+++ INPUT DATA +++
(** The names a picked file may get, as the drive sees them. *)
Definition may_be_named (p : FsPickedItem) (k : str) : Prop :=
  k = nameKey (baseNameOf (p_src p)) \/ exists n, k = nameKey (keepBothName (baseNameOf (p_src p)) n false).
(** A file picked later replaces the file [p] under the name it would have had. *)
Definition gave_way (talked : list (FsConflict * FsConflictDecision)) (items : list Planned) (j : nat) (p : FsPickedItem) : Prop :=
  kind p <> KFolder /\ exists it, it ∈ items /\ (j < key it)%nat /\ dir it = false /\ may_be_named p (nameKey (name it)) /\
    nameKey (name it) = nameKey (baseNameOf (src it)) /\ replace_said talked (baseNameOf (src it)).
(** What became of the pick at place [j]: it goes in, was skipped, or gave way. *)
Definition accounted (s : Settling) (j : nat) : Prop := exists p, picked !! j = Some p /\
  ((p_src p ∈ skips s /\ skip_said (talk s) (baseNameOf (p_src p)))
   \/ (exists it, it ∈ order s /\ key it = j)
   \/ gave_way (talk s) (order s) j p).
(** The name an item goes in under: its own, which nobody has in the folder; that of what it replaces or
    merges with; or a counted one, which nobody has. *)
Definition well_named (talked : list (FsConflict * FsConflictDecision)) (it : Planned) : Prop :=
  let own := baseNameOf (src it) in
  (name it = own /\ there !! nameKey own = None)
  \/ (nameKey (name it) = nameKey own /\ replace_said talked own)
  \/ ((exists n, name it = keepBothName own n (dir it)) /\ there !! nameKey (name it) = None /\ keep_said talked own).

Record settled (i : nat) (s : Settling) : Prop := {
  s_planned : forall k it, planned s !! k = Some it -> nameKey (name it) = k /\ it ∈ order s;
  s_order : forall it, it ∈ order s -> exists it', planned s !! nameKey (name it) = Some it'
              /\ (it = it' \/ dir it = true /\ dir it' = true);
  s_keys : NoDup (key <$> order s);
  s_below : forall it, it ∈ order s -> (key it < i)%nat;
  s_items : forall it, it ∈ order s -> item_ok it;
  s_named : forall it, it ∈ order s -> well_named (talk s) it;
  s_merged : forall x y, x ∈ order s -> y ∈ order s -> (key x < key y)%nat -> nameKey (name x) = nameKey (name y) ->
               replace_said (talk s) (baseNameOf (src y));
  s_always : forall c, always s = Some c -> exists q a, (q, a) ∈ talk s /\ choice a = c /\ all a = true;
  s_all : forall j, (j < i)%nat -> accounted s j
}.

(** Putting item [i] in at a name: free, or shared by folders. *)
Lemma settled_put i s it : settled i s -> key it = i -> item_ok it -> well_named (talk s) it ->
  match planned s !! nameKey (name it) with
  | Some e => dir it = true /\ dir e = true /\ replace_said (talk s) (baseNameOf (src it))
  | None => True
  end -> settled (S i) (put it s).
Proof.
  intros [Hp Ho Hk Hb Hi Hn Hm Hal Ha] Hkey Hok Hnm Hfree.
  assert (forall x, x ∈ order (put it s) <-> x ∈ order s \/ x = it) as Hin.
  { intros x. simpl. by rewrite elem_of_app, list_elem_of_singleton. }
  split.
  - intros k x. simpl. destruct (decide (nameKey (name it) = k)) as [<-|Hne].
    + rewrite lookup_insert_eq. intros [= <-]. split; [done|]. set_solver.
    + rewrite lookup_insert_ne by done. intros [? ?]%Hp. split; [done|]. set_solver.
  - intros x [Hx| ->]%Hin; simpl; [|rewrite lookup_insert_eq; eauto].
    destruct (Ho x Hx) as (e & He & Hxe). destruct (decide (nameKey (name it) = nameKey (name x))) as [Heq|Hne].
    + rewrite Heq, lookup_insert_eq. rewrite Heq, He in Hfree. exists it. split; [done|]. right.
      destruct Hxe as [->|[? ?]]; tauto.
    + rewrite lookup_insert_ne by done. eauto.
  - simpl. rewrite fmap_app. apply NoDup_app. split_and!; [done| |apply NoDup_singleton].
    intros k (x & -> & Hx)%list_elem_of_fmap Hk'%list_elem_of_singleton. specialize (Hb x Hx). lia.
  - intros x [Hx| ->]%Hin; [specialize (Hb x Hx)|]; lia.
  - intros x [Hx| ->]%Hin; auto.
  - intros x [Hx| ->]%Hin; [by apply Hn|done].
  - intros x y [Hx| ->]%Hin [Hy| ->]%Hin Hlt Hxy; cbn.
    + by apply (Hm x y).
    + destruct (Ho x Hx) as (e & He & _). rewrite Hxy in He. rewrite He in Hfree. apply Hfree.
    + specialize (Hb y Hy). lia.
    + lia.
  - exact Hal.
  - intros j Hj. destruct (decide (j = i)) as [->|Hne].
    + destruct Hok as [(p & Hpk & _) _]. rewrite Hkey in Hpk. exists p. split; [done|]. right. left. exists it. split; [apply Hin; by right|done].
    + destruct (Ha j) as (p & Hpk & H); [lia|]. exists p. split; [done|]. destruct H as [?|[(x & Hx & ?)|(? & x & Hx & ?)]]; [by left| |].
      * right. left. exists x. split; [apply Hin; by left|done].
      * right. right. split; [done|]. exists x. split; [apply Hin; by left|done].
Qed.

Lemma elem_of_drop_key k l it : NoDup (key <$> l) ->
  it ∈ drop_from_order k l <-> it ∈ l /\ key it <> k.
Proof.
  intros Hnd. unfold drop_from_order. destruct (find_index _ l) as [j|] eqn:E.
  - apply find_index_Some in E as (x & Hx & Hkx & _). apply Nat.eqb_eq in Hkx.
    rewrite list_elem_of_lookup, list_elem_of_lookup. split.
    + intros (i & Hi). destruct (decide (i < j)%nat) as [Hlt|Hge].
      * rewrite list_lookup_delete_lt in Hi by done. split; [eauto|]. intros <-.
        assert (i = j); [|lia]. eapply (NoDup_lookup (key <$> l)); [done|..]; rewrite list_lookup_fmap, ?Hi, ?Hx; simpl; [done|by rewrite Hkx].
      * rewrite list_lookup_delete_ge in Hi by lia. split; [eauto|]. intros <-.
        assert (S i = j); [|lia]. eapply (NoDup_lookup (key <$> l)); [done|..]; rewrite list_lookup_fmap, ?Hi, ?Hx; simpl; [done|by rewrite Hkx].
    + intros [(i & Hi) Hne]. destruct (decide (i < j)%nat) as [Hlt|Hge].
      * exists i. by rewrite list_lookup_delete_lt.
      * destruct (decide (i = j)) as [->|Hij]; [congruence|]. exists (pred i).
        rewrite list_lookup_delete_ge by lia. by replace (S (pred i)) with i by lia.
  - pose proof (proj1 (find_index_None _ _) E) as H. split; [|by intros [? ?]].
    intros Hin. split; [done|]. specialize (H it Hin). by apply Nat.eqb_neq in H.
Qed.

Lemma NoDup_drop_key k l : NoDup (key <$> l) -> NoDup (key <$> drop_from_order k l).
Proof.
  unfold drop_from_order. destruct (find_index _ l); [|done]. intros H.
  eapply sublist_NoDup; [exact H|]. apply fmap_sublist, sublist_delete.
Qed.

(** A file put in at the name of an earlier one, which goes. *)
Lemma settled_replace i s it e : settled i s -> key it = i -> item_ok it -> dir it = false ->
  planned s !! nameKey (name it) = Some e -> dir e = false ->
  nameKey (name it) = nameKey (baseNameOf (src it)) -> replace_said (talk s) (baseNameOf (src it)) ->
  settled (S i) (put it (s <| order := drop_from_order (key e) (order s) |>)).
Proof.
  intros [Hp Ho Hk Hb Hi Hn Hm Hal Ha] Hkey Hok Hdir He Hde Hown Hsaid.
  destruct (Hp _ _ He) as [Hek Hein].
  assert (forall x, x ∈ order (put it (s <| order := drop_from_order (key e) (order s) |>))
    <-> (x ∈ order s /\ key x <> key e) \/ x = it) as Hin.
  { intros x. cbn -[drop_from_order]. rewrite elem_of_app, list_elem_of_singleton, elem_of_drop_key by done. done. }
  assert (forall x, x ∈ order s -> key x <> key e -> nameKey (name x) <> nameKey (name it)) as Hother.
  { intros x Hx Hne Heq. destruct (Ho x Hx) as (e' & He' & Hxe). rewrite Heq, He in He'. injection He' as <-.
    destruct Hxe as [->|[? ?]]; congruence. }
  split.
  - intros k x. cbn -[drop_from_order]. destruct (decide (nameKey (name it) = k)) as [<-|Hne].
    + rewrite lookup_insert_eq. intros [= <-]. split; [done|]. apply Hin. by right.
    + rewrite lookup_insert_ne by done. intros [Hk' Hx]%Hp. split; [done|]. apply Hin. left. split; [done|].
      intros Heq. apply Hne. rewrite <-Hk', <-Hek. f_equal. f_equal.
      by eapply (key_inj (order s)).
  - intros x [[Hx Hne]| ->]%Hin; cbn -[drop_from_order]; [|rewrite lookup_insert_eq; eauto].
    rewrite lookup_insert_ne by (apply not_eq_sym, Hother; done). by apply Ho.
  - cbn -[drop_from_order]. rewrite fmap_app. apply NoDup_app. split_and!; [by apply NoDup_drop_key| |apply NoDup_singleton].
    intros k (x & -> & Hx)%list_elem_of_fmap Hk'%list_elem_of_singleton.
    apply elem_of_drop_key in Hx as [Hx _]; [|done]. specialize (Hb x Hx). lia.
  - intros x [[Hx _]| ->]%Hin; [specialize (Hb x Hx)|]; lia.
  - intros x [[Hx _]| ->]%Hin; auto.
  - intros x [[Hx _]| ->]%Hin; [by apply Hn|]. right. left. by split.
  - intros x y [[Hx Hxe]| ->]%Hin [[Hy Hye]| ->]%Hin Hlt Hxy; cbn -[drop_from_order]; [by apply (Hm x y)|done| |lia].
    specialize (Hb y Hy). lia.
  - exact Hal.
  - assert (it ∈ order (put it (s <| order := drop_from_order (key e) (order s) |>))) as Hnew by (apply Hin; by right).
    intros j Hj. destruct (decide (j = i)) as [->|Hne].
    + destruct Hok as [(p & Hpk & _) _]. rewrite Hkey in Hpk. exists p. split; [done|]. right. left. by exists it.
    + destruct (Ha j) as (p & Hpk & H); [lia|]. exists p. split; [done|]. destruct H as [?|[(x & Hx & Hjx)|(Hpd & x & Hx & Hjx & Hdx & Hxn & Hxs & Hxr)]]; [by left| |].
      * destruct (decide (key x = key e)) as [Hxe|]; [right; right|right; left; exists x; split; [apply Hin; by left|done]].
        assert (x = e) as -> by (by eapply (key_inj (order s))). destruct (Hi e Hein) as [(q & Hq & Hqs & Hqd & _) _].
        rewrite Hjx, Hpk in Hq. injection Hq as <-. rewrite Hde in Hqd. symmetry in Hqd. apply bool_decide_eq_false in Hqd. split; [done|]. exists it.
        split_and!; [done|lia|done| |done|done]. rewrite <- Hek. pose proof (Hn e Hein) as Hne'. unfold well_named in Hne'. rewrite Hqs, Hde in Hne'.
        destruct Hne' as [[-> _]|[[-> _]|((n & ->) & _)]]; [by left|by left|right; by exists n].
      * right. right. split; [done|]. destruct (decide (key x = key e)) as [Hxe|]; [|exists x; split; [apply Hin; by left|done]].
        assert (x = e) as -> by (by eapply (key_inj (order s))). exists it. split_and!; [done|lia|done| |done|done]. by rewrite <- Hek.
Qed.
+++
» **WHAT TO WORK ON**: An exact, complete copy of the lines above from the one with "destruct (Ho x Hx) as (e & He & Hxe)." through the one with "by done. eauto." is the whole answer.

» **RESULT OF THIS TASK**:
    destruct (Ho x Hx) as (e & He & Hxe). destruct (decide (nameKey (name it) = nameKey (name x))) as [Heq|Hne].
    + rewrite Heq, lookup_insert_eq. rewrite Heq, He in Hfree. exists it. split; [done|]. right.
      destruct Hxe as [->|[? ?]]; tauto.
    + rewrite lookup_insert_ne by done. eauto.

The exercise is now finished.